The headline-grabbing victory is passage of a criminal justice reform package, the first major reforms passed in Florida in decades.

The Florida First Step Act introduced by Senator Jeffrey Brandes in January capitalized on the momentum of the federal FIRST STEP Act, signed late last year by President Trump. The bill was built around incentivizing people in the prison system to train and prepare to reenter society as productive citizens. The vast majority of people in prison will be released one day, ensuring they can contribute and thrive afterwards improves public safety.

The initial package included sentencing reforms, allowing judges to deviate from mandatory minimum sentences that often put away people for inordinate periods of time for nonviolent, drug-related crimes.

In the end, these reforms were lost in the House. Still, the legislation was the broadest reform package passed in 20 years. In addition to reentry programs, it reduces barriers to occupational licenses, and limits driver’s license suspensions.

This is a very promising sign the dam has finally broken on criminal justice reform in Florida, and more progress can be made next session.

There is plenty more for taxpayers to be happy about.

A measure requiring a two-thirds majority popular vote for local governments to increase sales taxes via ballot referenda passed. The legislation, HB 5, also requires the vote to be held on a general election day, not a primary day. This is a big win for local taxpayers, ensuring their voice is heard when their tax dollars on the line, and potentially avoiding many tax increases across Florida communities in the future.

Also with an eye on local governments: the legislature passed a bill to protect consumers against localities attacking plastic straws, HB 771. Plastic straw bans have become popular, despite little evidence they help the environment, and plenty of evidence they hurt area jobs and businesses.

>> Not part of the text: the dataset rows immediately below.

(** [use_command]. The value is what the Python function returns: [None]
    on both of its exits. *)
Definition use_command (prompt_file_name alias : string) (version : option string)
  : Cmd (option string) :=
  let version := effective_version alias version in
  mirascope_settings <~ query EvSettings get_user_mirascope_settings ;;
  used_prompt_path <~
    query (EvCheckStatus prompt_file_name)
          (check_status mirascope_settings prompt_file_name) ;;
  if Py.truthy_opt used_prompt_path then
    py_print "Changes detected, please add or remove changes first." ;;;
    py_print (Py.expandtabs 4 (String Py.TAB ("mirascope add " +:+ prompt_file_name))) ;;;
    ret None
  else
    let version_directory_path := versions_location mirascope_settings in
    let prompt_directory_path := prompts_location mirascope_settings in
    let version_file_name := version_file_name mirascope_settings in
    let prompt_versions_directory :=
      Py.path_join version_directory_path prompt_file_name in
    revision_file_path <~
      query (EvFindPromptPath prompt_versions_directory version)
            (find_prompt_path prompt_versions_directory version) ;;
    let version_file_path :=
      Py.path_join prompt_versions_directory version_file_name in
    match revision_file_path with
    | None =>
        raise (FileNotFoundError
                 ("Prompt version " +:+ version +:+ " not found in "
                  +:+ prompt_versions_directory))
    | Some revision_file_path =>
        content <~ open_read revision_file_path ;;
        let prompt_file_path :=
          Py.path_join prompt_directory_path (prompt_file_name +:+ ".py") in
        open_write prompt_file_path ;;;
        rendered <~ query (EvRender USE) (write_prompt_to_template content USE) ;;
        file_write prompt_file_path rendered ;;;
        (if Py.truthy prompt_file_path
         then action (EvFormat prompt_file_path) (run_format_command prompt_file_path)
         else ret tt) ;;;
        let keys_to_update := [(CURRENT_REVISION_KEY, version)] in
        action (EvUpdateVersionFile version_file_path keys_to_update)
               (update_version_text_file version_file_path keys_to_update) ;;;
        py_print ("Using " +:+ revision_file_path) ;;;
        ret None
    end.

(* ------------------------------------------------------------------- *)
(** *** [add] *)
(* ------------------------------------------------------------------- *)

(** [os.path.exists(path)] *)
Definition path_exists (path : string) : Cmd bool :=
  λ w, (Ok (bool_decide (is_Some (fs w !! path))), w).

(** Modelled from the spec: the revision that follows the latest one,
    [0001] on a fresh pointer file; a latest revision that is not a
    number is a [ValueError]. *)
Definition next_revision (latest : option string) : Cmd string :=
  match latest with
  | None => ret "0001"
  | Some latest_revision_id =>
      match Revision.parse latest_revision_id with
      | Some n => ret (Revision.format (n + 1)%nat)
      | None =>
          raise (ValueError
                   ("invalid literal for int() with base 10: '"
                    +:+ latest_revision_id +:+ "'"))
      end
  end.

(** Modelled from the spec: [add_command] of
    [mirascope/cli/commands/add.py], of which only the tests are at hand.
    The status check comes first, as [test_add_no_changes] shows (a
    prompt that does not exist, a status check patched to [None], and the
    output is the no-changes message); then the working prompt must
    exist; then steps 1 to 5 of the Add algorithm. The value is the new
    revision, [None] on the no-changes exit. *)
Definition add_command (prompt_file_name : string) : Cmd (option string) :=
  mirascope_settings <~ query EvSettings get_user_mirascope_settings ;;
  used_prompt_path <~
    query (EvCheckStatus prompt_file_name)
          (check_status mirascope_settings prompt_file_name) ;;
  if negb (Py.truthy_opt used_prompt_path) then
    py_print "No changes detected." ;;;
    ret None
  else
    let prompt_file_path :=
      Py.path_join (prompts_location mirascope_settings) (prompt_file_name +:+ ".py") in
    let class_directory :=
      Py.path_join (versions_location mirascope_settings) prompt_file_name in
    found <~ path_exists prompt_file_path ;;
    if negb found then
      raise (FileNotFoundError
               ("Prompt " +:+ prompt_file_name +:+ ".py not found in "
                +:+ prompts_location mirascope_settings))
    else
      (* 1. resolve the pointer file, compute the next revision *)
      let version_file_path :=
        Py.path_join class_directory (version_file_name mirascope_settings) in
      versions <~
        query (EvGetPromptVersions version_file_path)
              (get_prompt_versions version_file_path) ;;
      revision_id <~ next_revision (latest_revision versions) ;;
      (* 2. read the working prompt, inject the version metadata *)
      prompt_file <~ open_read prompt_file_path ;;
      let variables :=
        {| prev_revision := current_revision versions;
           tag := if auto_tag mirascope_settings
                  then Some ("version:" +:+ revision_id) else None |} in
      (* 3. write the new snapshot *)
      let revision_file :=
        Py.path_join class_directory
          (revision_id +:+ "_" +:+ prompt_file_name +:+ ".py") in
      open_write revision_file ;;;
      snapshot <~ query (EvRender ADD) (render_snapshot prompt_file variables) ;;
      file_write revision_file snapshot ;;;
      (* 4. update the pointer file *)
      let keys_to_update :=
        [(CURRENT_REVISION_KEY, revision_id); (LATEST_REVISION_KEY, revision_id)] in
      action (EvUpdateVersionFile version_file_path keys_to_update)
             (update_version_text_file version_file_path keys_to_update) ;;;
      (* 5. re-render the working prompt from the new snapshot *)
      open_write prompt_file_path ;;;
      rendered <~ query (EvRender USE) (write_prompt_to_template snapshot USE) ;;
      file_write prompt_file_path rendered ;;;
      action (EvFormat prompt_file_path) (run_format_command prompt_file_path) ;;;
      py_print ("Adding " +:+ revision_file) ;;;
      ret (Some revision_id).
(** * Nihongo Quest: the progression and persistence core

    A shallow embedding of [core/progression.py], [core/save_system.py] and
    [core/game_manager.py] (with the tables of [config.py] they read), and
    the properties of the leveling curve, the spaced-repetition state
    machine, monument gating and completion, and the save files.

    Conventions of the embedding.
    - Python [int] is [Z].  Python [float] is carried as a rational [Q];
      where a result depends on float rounding the rounding is an explicit
      operation of a [float_model], and theorems quantify over it.
    - A Python [dict] that holds save data is an association list in
      insertion order, updated in place by [dict_set]; the constant tables
      of [config.py] and the directory of save files are [gmap]s.
    - A raised exception is the [Raise] result; [None] is [option]'s. *)

From Stdlib Require Import ZArith QArith Qpower Qround Lia Lqa List Bool.
From Stdlib Require Import String Ascii.
From stdpp Require Import base option list gmap strings pretty.

Import ListNotations.
Set Warnings "-register-all".
Local Open Scope string_scope.
Local Open Scope Z_scope.

(** ** Exceptions *)

Inductive exn :=
  ValueError | KeyError | TypeError | AttributeError | OSError | RecursionError.

Inductive result (A : Type) : Type :=
| Ok (a : A)
| Raise (e : exn).
Arguments Ok {A} a.
Arguments Raise {A} e.

(** The error monad: [let* x := r in k] runs [k] unless [r] raised. *)
Definition bind {A B} (r : result A) (k : A -> result B) : result B :=
  match r with
  | Ok a => k a
  | Raise e => Raise e
  end.

Notation "'let*' x := r 'in' k" := (bind r (fun x => k))
  (at level 10, x name, r at level 100, k at level 200).

(** [range(lo, hi)] *)
Definition range (lo hi : Z) : list Z := seqZ lo (hi - lo).

(** ** Python values met in a save document *)

Module Json.

Inductive json :=
| JNull
| JBool (b : bool)
| JInt (z : Z)
| JFloat (q : Q)
| JStr (s : string)
| JList (l : list json)
| JDict (d : list (string * json)).

Definition dict := list (string * json).

(** [key in d] *)
Fixpoint dict_mem (key : string) (d : dict) : bool :=
  match d with
  | [] => false
  | (k, _) :: d' => if String.eqb k key then true else dict_mem key d'
  end.

(** [d.get(key)] *)
Fixpoint dict_get (key : string) (d : dict) : option json :=
  match d with
  | [] => None
  | (k, v) :: d' => if String.eqb k key then Some v else dict_get key d'
  end.

(** [d[key] = v]: an existing key keeps its place, a new key goes last. *)
Fixpoint dict_set (key : string) (v : json) (d : dict) : dict :=
  match d with
  | [] => [(key, v)]
  | (k, w) :: d' =>
      if String.eqb k key then (k, v) :: d' else (k, w) :: dict_set key v d'
  end.

(** [d.values()] *)
Definition dict_values (d : dict) : list json := map snd d.

Definition is_dict (v : json) : bool :=
  match v with JDict _ => true | _ => false end.

Definition is_list (v : json) : bool :=
  match v with JList _ => true | _ => false end.

(** [isinstance(v, int)]: [bool] is a subclass of [int]. *)
Definition is_int (v : json) : bool :=
  match v with JInt _ | JBool _ => true | _ => false end.

(** [isinstance(v, (int, float))] *)
Definition is_number (v : json) : bool :=
  match v with JInt _ | JBool _ | JFloat _ => true | _ => false end.

(** [v.get(key, default)] on an arbitrary value: only a dict has [get]. *)
Definition get_default (v : json) (key : string) (dflt : json) : result json :=
  match v with
  | JDict d => Ok (from_option id dflt (dict_get key d))
  | _ => Raise AttributeError
  end.

(** [for x in v]: the elements a [for] loop or generator draws from [v]. *)
Definition iter (v : json) : result (list json) :=
  match v with
  | JList l => Ok l
  | JDict d => Ok (map (fun kv => JStr (fst kv)) d)
  | JStr s => Ok (map (fun c => JStr (String c EmptyString)) (list_ascii_of_string s))
  | _ => Raise TypeError
  end.

(** [x.startswith(prefix)]: only a [str] has the method. *)
Definition startswith (x : json) (prefix : string) : result bool :=
  match x with
  | JStr s => Ok (String.prefix prefix s)
  | _ => Raise AttributeError
  end.

(** [sum(1 for x in xs if x.startswith(prefix))] *)
Fixpoint count_startswith (prefix : string) (xs : list json) : result Z :=
  match xs with
  | [] => Ok 0
  | x :: xs' =>
      let* b := startswith x prefix in
      let* n := count_startswith prefix xs' in
      Ok (if b then 1 + n else n)
  end.

(** [any(x.startswith(prefix) for x in xs)]: stops at the first hit. *)
Fixpoint any_startswith (prefix : string) (xs : list json) : result bool :=
  match xs with
  | [] => Ok false
  | x :: xs' =>
      let* b := startswith x prefix in
      if b then Ok true else any_startswith prefix xs'
  end.

(** [sum(1 for info in infos if isinstance(info, dict)
                               and info.get("stage") == "mastered")] *)
Definition is_mastered_info (info : json) : bool :=
  match info with
  | JDict d =>
      match dict_get "stage" d with
      | Some (JStr s) => String.eqb s "mastered"
      | _ => false
      end
  | _ => false
  end.

Definition count_mastered (infos : list json) : Z :=
  Z.of_nat (length (List.filter is_mastered_info infos)).

End Json.

(** ** [config.py]: the tables the core reads *)

Module Config.

Definition MAX_SAVE_SLOTS : Z := 6.
Definition DEFAULT_DIFFICULTY : string := "normal".

Definition BASE_XP_PER_LEVEL : Z := 100.
Definition XP_GROWTH_FACTOR : Q := 115 # 100.
Definition MAX_PLAYER_LEVEL : Z := 100.

(** A monument's [category] and [unlock_requires] ([None] for Python's
    [None]); the display fields play no part in the core. *)
Record monument := {
  name : string;
  category : string;
  unlock_requires : option string;
}.
(** The whole run of [main] when everything succeeds, up to the last
    line. *)
Lemma main_success (w : World) (key e plan err : pystr) (r : Response)
    (d m mm : gmap pystr pyval) (rest : list pyval) (c : pystr) :
  environ w !! lit "AZURE_OPENAI_API_KEY" = Some key -> key <> [] ->
  environ w !! lit "AZURE_OPENAI_ENDPOINT" = Some e -> e <> [] ->
  run_process w terraform_show = Exited 0 plan err -> plan <> [] ->
  http_post w (build_request (truncate_plan plan) key) = Responded r ->
  200 <= status_code r < 300 ->
  json_body r = inl (PDict d) ->
  d !! lit "choices" = Some (PList (PDict m :: rest)) ->
  m !! lit "message" = Some (PDict mm) ->
  mm !! lit "content" = Some (PStr c) ->
  let formatted := formatted_head ++ c ++ formatted_tail in
  Forall (printable w) (opening_lines w e plan) ->
  printable w formatted ->
  (forall ex, printable w (save_error_line w ex)) ->
  printable w msg_critical ->
  main w
  = after (opening w key e plan
             ++ [EvPrint formatted]
             ++ fst (save_analysis_to_file formatted default_filename w)
             ++ (if any_keyword (lower (unicode_lower w) c)
                 then [EvPrint msg_critical] else []))
      ((print msg_complete ;;; ret 0) w).
Proof.
  intros Hkey Hkey' He He' Hplan Hne Hpost Hstatus Hjson Hd Hm Hmm formatted
    Hopening Hformatted Hsaving Hcritical.
  rewrite (main_analyses w key e plan err [] (PDict d))
    by (try done; by apply (analyze_success _ _ _ _ _ _ r)).
  rewrite (report_content w d m mm rest c Hd Hm Hmm)
    by (try done; by apply save_returns).
  fold formatted. by rewrite after_after, app_nil_r.
Qed.

(** ** The keyword scan *)

Lemma printed_cons ev t :
  printed (ev :: t)
  = match ev with
    | EvPrint line => line :: printed t
    | _ => printed t
    end.
Proof. by destruct ev. Qed.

Get ready to freely ride your electric scooters following passage of HB 453. Florida will now put into place sensible statewide rules to define and regulate scooters, which should avoid a patchwork of damaging local government regulation.

On the health care front, Floridians will get more options and innovation. Thanks to HB 21, which repealed the state’s certificate of need requirement, hospitals will no longer need a government permission slip to build or expand.

House Speaker Jose Oliva, who championed the bill, said, “we must get rid of policies like certificate of need, which have only served to create local and regional monopolies.”  

Federal tax reform has been a big win across the country, putting money back in Americans’ pockets, driving new job creation, and sparking rising wages. Still, some provisions of federal reform don’t translate to states, and can create new unintended burdens if states conform their codes to the federal tax code. The Global Intangible Low-Taxed Income piece of federal reform is one such measure. Florida legislators smartly acted to avoid charging businesses this federally-focused tax at the state level with HB 7127.

Often defeating bad ideas is the most important thing lawmakers can do to protect taxpayers. Renewable energy mandates cost everyone more money through higher energy costs and subsidies for favored energy sources. Still, these misguided measures have been spreading across the nation. Florida lawmakers however smacked down bills to impose these mandates in Florida, defeating HB 1291/SB 1762.

Governor DeSantis deserves credit for spearheading a major occupational licensing reform effort as part of his “Deregathon.” This plan would have addressed on the few areas of free market policy where Florida has not been a leader. Unfortunately, the legislation (SB 1640) did not pass before the clock ran out, but the Governor’s efforts should earn more support next time. 

The session certainly was not perfect, with the notably disappointing passage of legislation that would open the door to imported Canadian medicine – and price controls with it. Still there are many more positives to point to.

DeSantis also signed House Bill 7123 on Wednesday, which will reduce the tax on commercial leases in the Sunshine State. The bill calls for a .2% reduction in the commercial lease tax for renters, dropping the rate from 5.7% to 5.5%.

DeSantis said in a press release Wednesday,  “I’m pleased to be signing HB 7123 today, which includes temporary tax relief to help the people of Northwest Florida. Statewide, we remain committed to ensuring that communities impacted by recent hurricanes are able to make a full recovery.” H.B. 7123 is projected to save taxpayers nearly $65 million annually, according to the Gov.

Governor DeSantis and Florida Senators and Representatives deserve credit for their successes this session – and an openness to pursue new reforms. The Sunshine State has new leadership that is keeping it around the head of the class among the states.